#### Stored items

(* ===== verification/Peers.v ===== *)
(** * Replication between brokers (src/broker: peers.go, endpoint.go)

    The outbound side: endpoints, their sessions and the membership.  The inbound
    side: the replay of publications that another broker replicated. *)

From Stdlib Require Import ZArith Lia.
From stdpp Require Import base gmap list strings numbers sets.
From S2P Require Import Prelude GoString GoProc GoSlice Wild Config Proto Store Stats Subs Broker.
From S2P Require Import Session SessionFacts Delivery.

Local Open Scope string_scope.
Local Open Scope list_scope.

Definition errEndpointDupJoin : string := "endpoint dup join".

Section Peers.
Context `{GoRuntime} `{Extern}.

(** ** Endpoints (endpoint.go) *)

Definition set_ep_alive (v : bool) (e : endpoint) : endpoint :=
  Endpoint (ep_cf e) (ep_host e) (ep_connected e) (ep_jobs e) v (ep_running e) (ep_wire e).
Definition set_ep_connected (v : bool) (e : endpoint) : endpoint :=
  Endpoint (ep_cf e) (ep_host e) v (ep_jobs e) (ep_alive e) (ep_running e) (ep_wire e).
Definition set_ep_running (v : bool) (e : endpoint) : endpoint :=
  Endpoint (ep_cf e) (ep_host e) (ep_connected e) (ep_jobs e) (ep_alive e) v (ep_wire e).
Definition set_ep_wire (v : list (Message Publish)) (e : endpoint) : endpoint :=
  Endpoint (ep_cf e) (ep_host e) (ep_connected e) (ep_jobs e) (ep_alive e) (ep_running e) v.

Definition newEndpoint (host : string) (cf : PeersConfig) : endpoint + panic :=
  if (QueueLen cf <? 0)%Z then inr (UserPanic "makechan: size out of range")
  else inl (Endpoint cf host false (make_chan (Z.to_nat (QueueLen cf))) true true []).

(** [endpoint.stop()] *)
Definition ep_stop (host : string) : proc Server unit :=
  on_node host (fun e => Done (set_ep_running false e) tt).

(** [net.Dial] and the lines up to the loop: [dialed] says whether it connects. *)
Definition ep_dial (host : string) (dialed : bool) : proc Server unit :=
  on_node host (fun e => Done (set_ep_connected dialed e) tt);;;
  if dialed then on_node host (fun e => Done (set_ep_alive true e) tt) else Ret tt.

(** One turn of [for job := range this.jobs]; [sent] says whether [Encode] succeeds. *)
Definition ep_job (host : string) (sent : bool) : proc Server flow :=
  x <- on_node host (on_ep_jobs ch_recv);;
  match x with
  | None => Ret Return
  | Some j =>
      if negb sent then Ret Return
      else
        v <- read_msg (job_m j);;
        on_node host (fun e => Done (set_ep_wire (ep_wire e ++ [v]) e) tt);;;
        do_stats replicated;;;
        v <- read_msg (job_m j);;
        do_stats (addRepl v);;;
        Ret Continue
  end.

(** The loop, for at most [fuel] turns; [sent i] is the outcome of turn [i].  The
    result says whether the loop was left. *)
Fixpoint ep_loop (host : string) (sent : nat -> bool) (fuel i : nat) : proc Server bool :=
  match fuel with
  | 0 => Ret false
  | S fuel' =>
      fl <- ep_job host (sent i);;
      match fl with
      | Continue => ep_loop host sent fuel' (S i)
      | Return => Ret true
      end
  end.

(** The deferred function of [runSession]. *)
Definition ep_defer (host : string) : proc Server unit :=
  on_node host (fun e => Done (set_ep_connected false e) tt);;;
  on_node host (fun e => Done (set_ep_alive false e) tt);;;
  on_node host (on_ep_jobs ch_close).

(** [endpoint.runSession()]: the result is [false] when the fuel ran out. *)
Definition runSession (host : string) (dialed : bool) (sent : nat -> bool) (fuel : nat)
    : proc Server bool :=
  ep_dial host dialed;;;
  if negb dialed then ep_defer host;;; Ret true
  else
    left <- ep_loop host sent fuel 0;;
    if (left : bool) then ep_defer host;;; Ret true else Ret false.

(** [endpoint.start()] when the network and the queue make its sessions go as in the
    list: each has whether it connects, its writes and its fuel.  The result is [false]
    when a session ran out of fuel or the list ended with the endpoint running. *)
Fixpoint ep_start (host : string) (sessions : list (bool * (nat -> bool) * nat)) : proc Server bool :=
  running <- on_node host (fun e => Done e (ep_running e));;
  if negb running then Ret true
  else
    match sessions with
    | [] => Ret false
    | (dialed, sent, fuel) :: rest =>
        left <- runSession host dialed sent fuel;;
        if (left : bool) then ep_start host rest else Ret false
    end.

(** ** Membership and replay (peers.go) *)

(** [peers.join(host)]: the error is [None] for nil. *)
Definition join (host : string) : proc Server (option string) :=
  atomic (fun s =>
    match srv_nodes s !! host with
    | Some _ => Done s (Some errEndpointDupJoin)
    | None =>
        match newEndpoint host (Peers (srv_cf s)) with
        | inl e => Done (set_nodes (<[host := e]> (srv_nodes s)) s) None
        | inr w => Panicked w
        end
    end).

(** The accept loop of [peers.start], and the deferred function of [replay]. *)
Definition peer_accept : proc Server unit := do_stats peerConnect.
Definition replay_defer : proc Server unit := do_stats peerDisconnect.

(** One turn of [replay] with the decoded message [v]: only PUBLISH does anything. *)
Definition replay_msg (v : Message Publish) : proc Server unit :=
  m <- alloc_msg v;;
  match m with
  | MPublish p => subs_submit p
  | _ => Ret tt
  end.

(** [replay] when the decoder returns the messages [vs] and then an error. *)
Definition replay (vs : list (Message Publish)) : proc Server unit :=
  for_each vs replay_msg;;; replay_defer.

(** ** Lemmas *)

Lemma exec_node_set {A} host (f : endpoint -> endpoint) (a : A) s e :
  srv_nodes s !! host = Some e ->
  exec (on_node host (fun e => Done (f e) a)) s =
  Returned (set_nodes (<[host := f e]> (srv_nodes s)) s) a.
Proof. intros He. by apply exec_on_node with e. Qed.

Lemma exec_ep_defer_closed host s e :
  srv_nodes s !! host = Some e -> ch_closed (ep_jobs e) = true ->
  exists s', exec (ep_defer host) s = Crashed s' CloseOfClosed.
Proof.
  intros He Hc. unfold ep_defer.
  rewrite exec_bind, (exec_node_set _ _ _ _ e He).
  rewrite exec_bind, (exec_node_set _ _ _ _ (set_ep_connected false e)) by apply lookup_insert_eq.
  unfold on_node. rewrite exec_atomic. cbn [srv_nodes set_nodes].
  rewrite lookup_insert_eq. unfold on_ep_jobs, ch_close. cbn [ep_jobs set_ep_alive set_ep_connected].
  rewrite Hc. by eexists.
Qed.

#### Task
Only the lines from the beginning of the data above through the line containing "side: the replay" should be repeated, exactly as they appear.

#### Answer section
(* ===== verification/Peers.v ===== *)
(** * Replication between brokers (src/broker: peers.go, endpoint.go)

    The outbound side: endpoints, their sessions and the membership.  The inbound
    side: the replay of publications that another broker replicated. *)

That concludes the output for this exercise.